#### Exercise description
Beneath this instruction is a block of data; output from it exactly the lines that run from the one containing "Fixpoint silc_schedule_iterate (fuel" through the one containing "let s := foldr", inclusive.

[Input material]

(** The last loop of [silc_poll] ([unix/silcunixschedule.c]), which makes the list
    [fd_dispatch]. *)
Definition fill_dispatch (s : Schedule) (ready : list (Z * (bool * bool))) : outcome Schedule :=
  foldl (fun (o : outcome Schedule) (r : Z * (bool * bool)) =>
    let '(fd, (readable, writable)) := r in
    let* s := o in
    match fd_queue s !! fd with
    | None => Ok s
    | Some a =>
        let* t := task_at s a in
        let events := match t_kind t with FdTask events _ _ => events | TimeoutTask _ => 0 end in
        if negb (t_valid t) || (events =? 0) then Ok s
        else
          let revents := Z.lor (if readable then SILC_TASK_READ else 0)
                           (if writable then SILC_TASK_WRITE else 0) in
          let s := set_tasks s (alter (set_revents revents) a (s_tasks s)) in
          let '(h, l) := silc_list_add (s_links s) (fd_dispatch s) a in
          Ok (set_fd_dispatch s h l)
    end) (Ok (set_fd_dispatch s (s_links s) silc_list_init)) ready.

(** [silc_schedule_iterate]; a negative result other than -2, or
    an interrupted call, goes on. *)
Fixpoint silc_schedule_iterate (fuel : nat) (s : Schedule) (w : W) (timeout_usecs : Z)
    : outcome (Schedule * W * bool) :=
  match fuel with
  | O => NoFuel
  | S fuel =>
      let again s w :=
        if timeout_usecs =? -1 then silc_schedule_iterate fuel s w timeout_usecs else Ok (s, w, true) in
      if negb (s_valid s) then Ok (s, w, false)
      else
        let* (s, w) := silc_schedule_select_timeout fuel s w in
        if negb (s_valid s) then Ok (s, w, false)
        else
          let s := if 0 <=? timeout_usecs then set_timeout s (mkTime 0 timeout_usecs) true else s in
          let '(ret, ready) := wait s in
          if ret =? 0 then
            if negb (silc_list_count (timeout_queue s) =? 0) then
              let* (s, w) := silc_schedule_dispatch_timeout fuel s w false in again s w
            else again s w
          else if 0 <? ret then
            let* s := fill_dispatch s ready in
            let* (s, w) := silc_schedule_dispatch_fd s w in
            if has_timeout s && (tv_sec (s_timeout s) =? 0) && (tv_usec (s_timeout s) <? 50000) then
              let* (s, w) := silc_schedule_dispatch_timeout fuel s w false in again s w
            else again s w
          else if ret =? -2 then Ok (s, w, true)
          else again s w
  end.

(** *** Starting and ending *)

Definition silc_schedule_init (max_tasks : Z) : outcome Schedule :=
  let s := mkSchedule ∅ ∅ ∅ silc_list_init silc_list_init silc_list_init (mkTime 0 0) false true
             max_tasks 0 [] in
  let* (s, _) := silc_schedule_task_add s 0 gc_callback 0 3600 0 SILC_TASK_TIMEOUT in Ok s.

(** [silc_schedule_task_remove(schedule, SILC_ALL_TASKS)]: the timeout tasks. *)
Fixpoint remove_all_loop (fuel : nat) (s : Schedule) : outcome Schedule :=
  let '(l, r) := silc_list_get (s_links s) (timeout_queue s) in
  let s := set_timeout_queue s (s_links s) l in
  match r, fuel with
  | None, _ => Ok s
  | Some _, O => NoFuel
  | Some a, S fuel =>
      let* (h, l) := fueled (silc_list_del (s_links s) (timeout_queue s) a) in
      remove_all_loop fuel (free_task (set_timeout_queue s h l) a)
  end.

Definition remove_all (s : Schedule) : outcome Schedule :=
  let s := foldr (fun fd s => hash_del s fd) s (map_to_list (fd_queue s)).*1 in
  let n := Z.to_nat (silc_list_count (timeout_queue s)) in
  remove_all_loop n (set_timeout_queue s (s_links s) (silc_list_start (timeout_queue s))).

(** The free list is freed. *)
Fixpoint free_all (fuel : nat) (s : Schedule) : outcome Schedule :=
  let '(l, r) := silc_list_get (s_links s) (free_tasks s) in
  let s := set_free_tasks s (s_links s) l in
  match r, fuel with
  | None, _ => Ok s
  | Some _, O => NoFuel
  | Some a, S fuel => free_all fuel (free_task s a)
  end.

(** What is left of the heap, or FALSE while the scheduler is valid. *)
Definition silc_schedule_uninit (fuel : nat) (s : Schedule) (w : W) : outcome (option (Schedule * W)) :=
  if s_valid s then Ok None
  else
    let* (s, w) := silc_schedule_dispatch_timeout fuel s w true in
    let* s := silc_schedule_task_del_all s in
    let* s := remove_all s in
    let s := set_free_tasks s (s_links s) (silc_list_start (free_tasks s)) in
    let* s := free_all (Z.to_nat (silc_list_count (free_tasks s))) s in
    Ok (Some (s, w)).

End Scheduler.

[/Input material]

#### Result
Fixpoint silc_schedule_iterate (fuel : nat) (s : Schedule) (w : W) (timeout_usecs : Z)
    : outcome (Schedule * W * bool) :=
  match fuel with
  | O => NoFuel
  | S fuel =>
      let again s w :=
        if timeout_usecs =? -1 then silc_schedule_iterate fuel s w timeout_usecs else Ok (s, w, true) in
      if negb (s_valid s) then Ok (s, w, false)
      else
        let* (s, w) := silc_schedule_select_timeout fuel s w in
        if negb (s_valid s) then Ok (s, w, false)
        else
          let s := if 0 <=? timeout_usecs then set_timeout s (mkTime 0 timeout_usecs) true else s in
          let '(ret, ready) := wait s in
          if ret =? 0 then
            if negb (silc_list_count (timeout_queue s) =? 0) then
              let* (s, w) := silc_schedule_dispatch_timeout fuel s w false in again s w
            else again s w
          else if 0 <? ret then
            let* s := fill_dispatch s ready in
            let* (s, w) := silc_schedule_dispatch_fd s w in
            if has_timeout s && (tv_sec (s_timeout s) =? 0) && (tv_usec (s_timeout s) <? 50000) then
              let* (s, w) := silc_schedule_dispatch_timeout fuel s w false in again s w
            else again s w
          else if ret =? -2 then Ok (s, w, true)
          else again s w
  end.

(** *** Starting and ending *)

Definition silc_schedule_init (max_tasks : Z) : outcome Schedule :=
  let s := mkSchedule ∅ ∅ ∅ silc_list_init silc_list_init silc_list_init (mkTime 0 0) false true
             max_tasks 0 [] in
  let* (s, _) := silc_schedule_task_add s 0 gc_callback 0 3600 0 SILC_TASK_TIMEOUT in Ok s.

(** [silc_schedule_task_remove(schedule, SILC_ALL_TASKS)]: the timeout tasks. *)
Fixpoint remove_all_loop (fuel : nat) (s : Schedule) : outcome Schedule :=
  let '(l, r) := silc_list_get (s_links s) (timeout_queue s) in
  let s := set_timeout_queue s (s_links s) l in
  match r, fuel with
  | None, _ => Ok s
  | Some _, O => NoFuel
  | Some a, S fuel =>
      let* (h, l) := fueled (silc_list_del (s_links s) (timeout_queue s) a) in
      remove_all_loop fuel (free_task (set_timeout_queue s h l) a)
  end.

Definition remove_all (s : Schedule) : outcome Schedule :=
  let s := foldr (fun fd s => hash_del s fd) s (map_to_list (fd_queue s)).*1 in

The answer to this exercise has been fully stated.